Особенно она любила пытать молодых девушек, уродуя их лица ножом, или же отрезая уши и носы. Пытки для мужчин у неё были немного примитивнее, и обычно вращались вокруг их половых органов. Нередко она приостанавливала казнь, приказывая залечить раны несчастных, но после принималась за работу с удвоенной силой.

Были средь пленников и такие, которые под гнётом голода и пыток утрачивали всякие человеческие черты. Нападали на товарищей, убивали и пожирали их плоть. Таких существ называли каннибалами и забивали камнями.

Из года в год община рабов горела в адском огне боли, голода и надежды. Время от времени появлявшаяся будто из ниоткуда болезнь выкашивала всех подчистую, и тогда люди обретали долгожданный покой. Тогда работорговцы находили новых жертв, проводя их под надписью "Lasciate ogni speranza, voi ch'entrate" и всё началось сначала.

 

Упёршись руками в землю, герой попытался подняться на ноги, но острая боль стеганула по ноге, и он с криком завалился набок. Постепенно стоящая вокруг непроглядная тьма уступила место сумеркам, и Давид смог осмотреться, с опозданием поняв, что это не тьма отступала, а скорее его глаза привыкли к сумраку безысходности. Вокруг всё так же бродили ополоумевшие люди, и в десятке метров горел костерок.

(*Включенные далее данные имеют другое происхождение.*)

(* ===== verification/WorldInv.v ===== *)
(** * WorldInv: invariants of the event queues

    A predicate on the world that looks only at the queues, the refresh
    signal and the clock is untouched by statements and transactions; what
    is left to check are the observers. *)

From S2P Require Import Prelude GoLib Schema Store Http.

(** [Q] does not look at the database, the faults, the random source or the
    contention flag. *)
Definition queue_pred (Q : world → Prop) : Prop :=
  ∀ d fs rs b w, Q (set_contended b (set_rand rs (set_faults fs (set_db d w)))) ↔ Q w.

Section world_inv.
Context (Q : world → Prop) (HQ : queue_pred Q).

Lemma queue_pred_db d w : Q (set_db d w) ↔ Q w.
Proof. rewrite <-(HQ d (w_faults w) (w_rand w) (w_contended w) w). by destruct w. Qed.

Lemma queue_pred_faults fs w : Q (set_faults fs w) ↔ Q w.
Proof. rewrite <-(HQ (w_db w) fs (w_rand w) (w_contended w) w). by destruct w. Qed.

Lemma queue_pred_rand rs w : Q (set_rand rs w) ↔ Q w.
Proof. rewrite <-(HQ (w_db w) (w_faults w) rs (w_contended w) w). by destruct w. Qed.

Lemma queue_pred_contended e w : Q (markContended e w) ↔ Q w.
Proof.
  unfold markContended. case_bool_decide; [|done]. rewrite <-(HQ (w_db w) (w_faults w) (w_rand w) true w). by destruct w.
Qed.

Lemma queue_pred_pop w o w' : pop_fault w = (o, w') → Q w ↔ Q w'.
Proof. unfold pop_fault. destruct (w_faults w); intros [= <- <-]; [done|]. by rewrite queue_pred_faults. Qed.

(** [holds m]: [m] keeps [Q]. *)
Definition holds {A} (m : M A) : Prop := ∀ tx w, Q w → Q (m tx w).2.

Lemma holds_ret {A} (a : A) : holds (mret a).
Proof. by intros tx w. Qed.

Lemma holds_throw {A} e : holds (@throw A e).
Proof. by intros tx w. Qed.

Lemma holds_now : holds now.
Proof. by intros tx w. Qed.

Lemma holds_rand : holds read_rand.
Proof. intros tx w H. unfold read_rand. destruct (w_rand w); [done|]. by apply queue_pred_rand. Qed.

Lemma holds_query {A} (f : time → db → A) : holds (query f).
Proof. intros tx w H. unfold query. destruct (pop_fault w) as [[b|] w'] eqn:E; by apply queue_pred_pop in E as <-. Qed.

Lemma holds_exec {A} (f : time → db → result (A * db)) : holds (exec f).
Proof.
  intros tx w H. unfold exec. destruct (pop_fault w) as [[b|] w'] eqn:E; apply queue_pred_pop in E; [by apply E|].
  destruct (f _ _) as [[a d]|e]; cbn; [apply queue_pred_db|]; by apply E.
Qed.

Lemma holds_bind {A B} (m : M A) (f : A → M B) : holds m → (∀ a, holds (f a)) → holds (m ≫= f).
Proof.
  intros Hm Hf tx w H. rewrite bind_run. specialize (Hm tx w H). destruct (m tx w) as [[a|e] w']; [by apply Hf|done].
Qed.

Lemma holds_catch {A} (m : M A) h : holds m → (∀ e, holds (h e)) → holds (catch m h).
Proof.
  intros Hm Hh tx w H. rewrite catch_run. specialize (Hm tx w H). destruct (m tx w) as [[a|e] w']; [done|by apply Hh].
Qed.

Lemma holds_try {A} (m : M A) : holds m → holds (try m).
Proof. intros Hm tx w H. unfold try. specialize (Hm tx w H). by destruct (m tx w). Qed.

Lemma holds_map_err {A} g (m : M A) : holds m → holds (map_err g m).
Proof. intros Hm. apply holds_catch; [done|]. intros e. apply holds_throw. Qed.

Lemma holds_fmap {A B} (f : A → B) (m : M A) : holds m → holds (f <$> m).
Proof. intros Hm. apply holds_bind; [done|]. intros a. apply holds_ret. Qed.

Lemma holds_get_row {A} (f : time → db → option A) : holds (get_row f).
Proof. apply holds_bind; [apply holds_query|]. intros []; [apply holds_ret|apply holds_throw]. Qed.

Lemma holds_of_result {A} (r : result A) : holds (of_result r).
Proof. destruct r; [apply holds_ret|apply holds_throw]. Qed.

Lemma holds_for_each {A} (l : list A) body : (∀ x, holds (body x)) → holds (for_each l body).
Proof. intros Hb. induction l; cbn; [apply holds_ret|]. by apply holds_bind. Qed.

Lemma holds_map_each {A B} (l : list A) (body : A → M B) : (∀ x, holds (body x)) → holds (map_each l body).
Proof.
  intros Hb. induction l; cbn; [apply holds_ret|]. apply holds_bind; [done|]. intros y. apply holds_bind; [done|].
  intros ys. apply holds_ret.
Qed.

Lemma holds_withinTx {A} (fn : M A) : holds fn → holds (withinTx fn).
Proof.
  intros Hf [] w H; [by apply Hf|]. unfold withinTx, execTx. destruct (pop_fault w) as [[b|] w0] eqn:E; apply (queue_pred_pop w _ w0) in E.
  { cbn. apply queue_pred_contended. by apply E. }
  apply E in H. specialize (Hf true w0 H). destruct (fn true w0) as [[a|e] w1]; cbn in *.
  - destruct (pop_fault w1) as [[b|] w2] eqn:E2; apply (queue_pred_pop w1 _ w2) in E2; cbn; [|by apply E2].
    apply queue_pred_contended, queue_pred_db. by apply E2.
  - by apply queue_pred_contended, queue_pred_db.
Qed.

Lemma holds_notify {E} (os : list (E → world → world)) e : Forall (λ o, ∀ e w, Q w → Q (o e w)) os → holds (notify os e).
Proof.
  intros Ho tx w H. rewrite notify_run. cbn. revert w H. induction Ho as [|o os Ho _ IH]; intros w H; [done|]. cbn. auto.
Qed.
End world_inv.

#[export] Hint Resolve holds_ret holds_throw holds_now holds_rand holds_query holds_exec holds_get_row holds_of_result : pw.

(** Solve [holds Q m] by the structure of [m], [H : queue_pred Q]. *)
Ltac world_step H :=
  lazymatch goal with
  | |- holds _ (mret _) => apply holds_ret
  | |- holds _ (throw _) => apply holds_throw
  | |- holds _ now => apply holds_now
  | |- holds _ read_rand => apply (holds_rand _ H)
  | |- holds _ (query _) => apply (holds_query _ H)
  | |- holds _ (exec _) => apply (holds_exec _ H)
  | |- holds _ (get_row _) => apply (holds_get_row _ H)
  | |- holds _ (of_result _) => apply holds_of_result
  | |- holds _ (withinTx _) => apply (holds_withinTx _ H)
  | |- holds _ (map_err _ _) => apply holds_map_err
  | |- holds _ (catch _ _) => apply holds_catch
  | |- holds _ (try _) => apply holds_try
  | |- holds _ (for_each _ _) => apply holds_for_each
  | |- holds _ (map_each _ _) => apply holds_map_each
  | |- holds _ (_ <$> _) => apply holds_fmap
  | |- holds _ (_ ≫= _) => apply holds_bind
  | |- holds _ (match ?x with _ => _ end) => destruct x
  | |- holds _ (notify _ _) => apply holds_notify; assumption
  | |- ∀ _, _ => intro
  end.

Ltac world_structural H := repeat first [assumption | solve [eauto 3 with pw] | world_step H].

Скрипя зубами, герой подполз к костру, у которого сидело несколько человек, включая и бородача.

– Вот что, Давид, ты, я вижу, в себя пришёл, давай-ка я тебе наши порядки разъясню.            – Произнёс бородач, не отводя взгляда от огня. – Лишних вопросов не задавать, с хозяевами не спорить. По нужде подальше отходить. Пайку у соседа не отбирать, самому делиться. Мы крыс не любим...

– Крыс? – Непонимающе повторил герой.

– Да не крыс, а "крыс"! Не дошло? Крыс, которые мохнатые и жирненькие, мы очень любим. Вот только давно всех пожрали... а вот если ты чего притаиться решил... такое не прощается. Понял?

– Понял.

– Главный здесь я. Называй меня Бородой. Так все меня кличут. Связь с хозяевами через меня. Хотя это тебе едва ли поможет... Всё понятно? – Не дожидаясь ответа, Борода замолчал, к чему-то прислушиваясь.